(** ** The profile of a request *)
Definition DAILY_BRIEFING_TRIGGERS : list string :=
  ["daily summary"; "daily summaries"; "daily briefing"; "daily briefings"; "daily brief"; "daily summry"; "morning briefing";
   "morning brief"; "catch me up on today"].
Definition _is_daily_briefing_query (query : string) : bool :=
  let normalized := join " " (split_ws (lower query)) in existsb (contains normalized) DAILY_BRIEFING_TRIGGERS.
Definition DAILY_SUMMARY_PROFILE : string := "daily_summary".
Definition request_profile (user_text : string) (autonomous : bool) : string :=
  if autonomous then "default" else if _is_daily_briefing_query user_text then DAILY_SUMMARY_PROFILE else "default".
(** [autonomous_llm_config]; the key is kept as text. *)
Definition AUTONOMY_ENV : list (string * string) :=
  [("base_url", "AUTONOMOUS_LLM_MODEL_BASE_URL"); ("api_key", "AUTONOMOUS_LLM_MODEL_API_KEY"); ("model_name", "AUTONOMOUS_LLM_MODEL_MODEL")].
Definition valid_endpoint (url : string) : bool :=
  match (u ← urlsplit url; p ← port u; Ok u) with
  | Ok u => is_in (u_scheme u) ["http"; "https"] && match hostname u with Some h => negb (h =? "")%string | None => false end &&
            match userinfo u with (name, password) => (default "" name =? "")%string && (default "" password =? "")%string end &&
            (u_query u =? "")%string && (u_fragment u =? "")%string
  | Raise _ => false
  end.
Definition autonomous_llm_config (getenv : string -> option string) (max_retries : Z) (request_timeout : float) : result (option dict) :=
  let values := map (fun fe => (fst fe, (snd fe, strip (default "" (getenv (snd fe)))))) AUTONOMY_ENV in
  let blank v := (snd (snd v) =? "")%string in
  if forallb blank values then Ok None else
  match List.filter blank values with
  | _ :: _ as missing => raise ValueError ("Autonomy model configuration requires " +++ join ", " (map (fun v => fst (snd v)) missing))
  | [] =>
      let value k := match List.find (fun v => (fst v =? k)%string) values with Some (_, (_, s)) => s | None => "" end in
      if negb (valid_endpoint (value "base_url")) then raise ValueError "AUTONOMOUS_LLM_MODEL_BASE_URL must be an HTTP(S) base URL" else
      Ok (Some [("api_type", VStr "responses"); ("base_url", VStr (value "base_url")); ("api_key", VStr (value "api_key"));
                ("model_name", VStr (value "model_name")); ("max_retries", VInt max_retries); ("request_timeout", VFloat request_timeout);
                ("truncation", VStr "auto")])
  end.

(** ** Runs *)
Record AgentRun := MkAgentRun {
  terminal_content : option string; attempts : dict; nonretryable_mcp_results : dict; briefing_execution : dict }.
Definition new_artifacts : AgentRun := MkAgentRun None [] [] [].
Record run_context := RunContext {
  rn_user : string; rn_query : string; rn_tools : list string; rn_groups : list string; rn_selection : ModelSelection;
  rn_created : float; rn_artifacts : AgentRun }.
(** What a call sees while it runs: the world, the artifacts of its run, and the
    skills that were loaded, as (operation, name). *)
Record scope (W : Type) := Scope { sc_world : W; sc_artifacts : AgentRun; sc_skills : list (string * string) }.
Arguments Scope {W}. Arguments sc_world {W}. Arguments sc_artifacts {W}. Arguments sc_skills {W}.
(** The tools behind the service.  The law is what the manager of remote tools
    promises: it asks for an approval only with a marker of the gate. *)
Record leaf_tools (W : Type) := Leaves {
  lf_groups : list string;
  lf_schema : string -> eff W dict;
  lf_catalogue : list string -> string -> bool -> eff W (option (list dict));
  lf_mcp_call : string -> dict -> string -> eff (scope W) call_result;
  lf_invoke : string -> dict -> eff (scope W) value;
  lf_registered : W -> string -> Prop;
  lf_marker_law : forall name arguments user s d s', lf_mcp_call name arguments user s = (Ok (Answer d), s') ->
    py_eq (dget "terminal_reason" d) (VStr "mcp_approval_required") = true ->
    truthy (dget "terminal" d) = true /\ exists reason, dget "content" d = VStr reason /\ lf_registered (sc_world s') reason }.
Arguments lf_groups {W}. Arguments lf_schema {W}. Arguments lf_catalogue {W}. Arguments lf_mcp_call {W}.
Arguments lf_invoke {W}. Arguments lf_registered {W}. Arguments lf_marker_law {W}.
Record http_request := Request { rq_headers : option header_map; rq_run_id : string; rq_conversation : option string }.
Record service_config := ServiceConfig {
  sv_config : dict; sv_workflow : dict; sv_routing : ModelRoutingConfig; sv_compaction : CompactionSettings }.
Abbreviation run_key := (string * string)%type.
Record service (W : Type) := Service {
  sv_runs : list (string * run_context); sv_released : list (run_key * float); sv_world : W }.
Arguments Service {W}. Arguments sv_runs {W}. Arguments sv_released {W}. Arguments sv_world {W}.
Definition run_get (id : string) (runs : list (string * run_context)) : option run_context :=
  snd <$> List.find (fun kv => (fst kv =? id)%string) runs.
Definition run_del (id : string) (runs : list (string * run_context)) : list (string * run_context) :=
  List.filter (fun kv => negb (fst kv =? id)%string) runs.
Definition key_in (k : run_key) (released : list (run_key * float)) : bool := existsb (fun e => bool_decide (fst e = k)) released.
Definition RUN_LIMIT : Z := 128.
Definition RUN_SECONDS : float := f_of_Z 7200.
Definition TOMBSTONES : Z := 256.
Definition TOMBSTONE_SECONDS : float := f_of_Z 180.
Definition http {A} (status : Z) (detail : string) : result A := raise (HTTPException status) detail.
Definition CANCELLED_RUN : string := "Run was cancelled during preparation".
Definition NO_RUN : string := "Run is unavailable".

Section Service.
Context {W : Type} (leaves : leaf_tools W) (config : service_config) (getenv : string -> option string).
(** The automatic memory context of a user, conversation and query. *)
Context (memory_context : string -> option string -> string -> eff W (option string)) (hindsight : bool).
Abbreviation S_ := (service W).
Definition on_world {A} (m : eff W A) : eff S_ A := fun s =>
  let '(r, w) := m (sv_world s) in (r, Service (sv_runs s) (sv_released s) w).
Definition wf (k : string) (def : value) : value := dget_or k def (sv_workflow config).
++++++++++
> What the exercise asks
Please output the material above exactly as it reads.

> Exercise result
(** ** The profile of a request *)
Definition DAILY_BRIEFING_TRIGGERS : list string :=
  ["daily summary"; "daily summaries"; "daily briefing"; "daily briefings"; "daily brief"; "daily summry"; "morning briefing";
   "morning brief"; "catch me up on today"].
Definition _is_daily_briefing_query (query : string) : bool :=
  let normalized := join " " (split_ws (lower query)) in existsb (contains normalized) DAILY_BRIEFING_TRIGGERS.
Definition DAILY_SUMMARY_PROFILE : string := "daily_summary".
Definition request_profile (user_text : string) (autonomous : bool) : string :=
  if autonomous then "default" else if _is_daily_briefing_query user_text then DAILY_SUMMARY_PROFILE else "default".
(** [autonomous_llm_config]; the key is kept as text. *)
Definition AUTONOMY_ENV : list (string * string) :=
  [("base_url", "AUTONOMOUS_LLM_MODEL_BASE_URL"); ("api_key", "AUTONOMOUS_LLM_MODEL_API_KEY"); ("model_name", "AUTONOMOUS_LLM_MODEL_MODEL")].
Definition valid_endpoint (url : string) : bool :=
  match (u ← urlsplit url; p ← port u; Ok u) with
  | Ok u => is_in (u_scheme u) ["http"; "https"] && match hostname u with Some h => negb (h =? "")%string | None => false end &&
            match userinfo u with (name, password) => (default "" name =? "")%string && (default "" password =? "")%string end &&
            (u_query u =? "")%string && (u_fragment u =? "")%string
  | Raise _ => false
  end.
Definition autonomous_llm_config (getenv : string -> option string) (max_retries : Z) (request_timeout : float) : result (option dict) :=
  let values := map (fun fe => (fst fe, (snd fe, strip (default "" (getenv (snd fe)))))) AUTONOMY_ENV in
  let blank v := (snd (snd v) =? "")%string in
  if forallb blank values then Ok None else
  match List.filter blank values with
  | _ :: _ as missing => raise ValueError ("Autonomy model configuration requires " +++ join ", " (map (fun v => fst (snd v)) missing))
  | [] =>
      let value k := match List.find (fun v => (fst v =? k)%string) values with Some (_, (_, s)) => s | None => "" end in
      if negb (valid_endpoint (value "base_url")) then raise ValueError "AUTONOMOUS_LLM_MODEL_BASE_URL must be an HTTP(S) base URL" else
      Ok (Some [("api_type", VStr "responses"); ("base_url", VStr (value "base_url")); ("api_key", VStr (value "api_key"));
                ("model_name", VStr (value "model_name")); ("max_retries", VInt max_retries); ("request_timeout", VFloat request_timeout);
                ("truncation", VStr "auto")])
  end.

(** ** Runs *)
Record AgentRun := MkAgentRun {
  terminal_content : option string; attempts : dict; nonretryable_mcp_results : dict; briefing_execution : dict }.
Definition new_artifacts : AgentRun := MkAgentRun None [] [] [].
Record run_context := RunContext {
  rn_user : string; rn_query : string; rn_tools : list string; rn_groups : list string; rn_selection : ModelSelection;
  rn_created : float; rn_artifacts : AgentRun }.
(** What a call sees while it runs: the world, the artifacts of its run, and the
    skills that were loaded, as (operation, name). *)
Record scope (W : Type) := Scope { sc_world : W; sc_artifacts : AgentRun; sc_skills : list (string * string) }.
Arguments Scope {W}. Arguments sc_world {W}. Arguments sc_artifacts {W}. Arguments sc_skills {W}.
(** The tools behind the service.  The law is what the manager of remote tools
    promises: it asks for an approval only with a marker of the gate. *)
Record leaf_tools (W : Type) := Leaves {
  lf_groups : list string;
  lf_schema : string -> eff W dict;
  lf_catalogue : list string -> string -> bool -> eff W (option (list dict));
  lf_mcp_call : string -> dict -> string -> eff (scope W) call_result;
  lf_invoke : string -> dict -> eff (scope W) value;
  lf_registered : W -> string -> Prop;
  lf_marker_law : forall name arguments user s d s', lf_mcp_call name arguments user s = (Ok (Answer d), s') ->
    py_eq (dget "terminal_reason" d) (VStr "mcp_approval_required") = true ->
    truthy (dget "terminal" d) = true /\ exists reason, dget "content" d = VStr reason /\ lf_registered (sc_world s') reason }.
Arguments lf_groups {W}. Arguments lf_schema {W}. Arguments lf_catalogue {W}. Arguments lf_mcp_call {W}.
Arguments lf_invoke {W}. Arguments lf_registered {W}. Arguments lf_marker_law {W}.
Record http_request := Request { rq_headers : option header_map; rq_run_id : string; rq_conversation : option string }.
Record service_config := ServiceConfig {
  sv_config : dict; sv_workflow : dict; sv_routing : ModelRoutingConfig; sv_compaction : CompactionSettings }.
Abbreviation run_key := (string * string)%type.
Record service (W : Type) := Service {
  sv_runs : list (string * run_context); sv_released : list (run_key * float); sv_world : W }.
Arguments Service {W}. Arguments sv_runs {W}. Arguments sv_released {W}. Arguments sv_world {W}.
Definition run_get (id : string) (runs : list (string * run_context)) : option run_context :=
  snd <$> List.find (fun kv => (fst kv =? id)%string) runs.
Definition run_del (id : string) (runs : list (string * run_context)) : list (string * run_context) :=
  List.filter (fun kv => negb (fst kv =? id)%string) runs.
Definition key_in (k : run_key) (released : list (run_key * float)) : bool := existsb (fun e => bool_decide (fst e = k)) released.
Definition RUN_LIMIT : Z := 128.
Definition RUN_SECONDS : float := f_of_Z 7200.
Definition TOMBSTONES : Z := 256.
Definition TOMBSTONE_SECONDS : float := f_of_Z 180.
Definition http {A} (status : Z) (detail : string) : result A := raise (HTTPException status) detail.
Definition CANCELLED_RUN : string := "Run was cancelled during preparation".
Definition NO_RUN : string := "Run is unavailable".

Section Service.
Context {W : Type} (leaves : leaf_tools W) (config : service_config) (getenv : string -> option string).
(** The automatic memory context of a user, conversation and query. *)
Context (memory_context : string -> option string -> string -> eff W (option string)) (hindsight : bool).
Abbreviation S_ := (service W).
Definition on_world {A} (m : eff W A) : eff S_ A := fun s =>
  let '(r, w) := m (sv_world s) in (r, Service (sv_runs s) (sv_released s) w).
Definition wf (k : string) (def : value) : value := dget_or k def (sv_workflow config).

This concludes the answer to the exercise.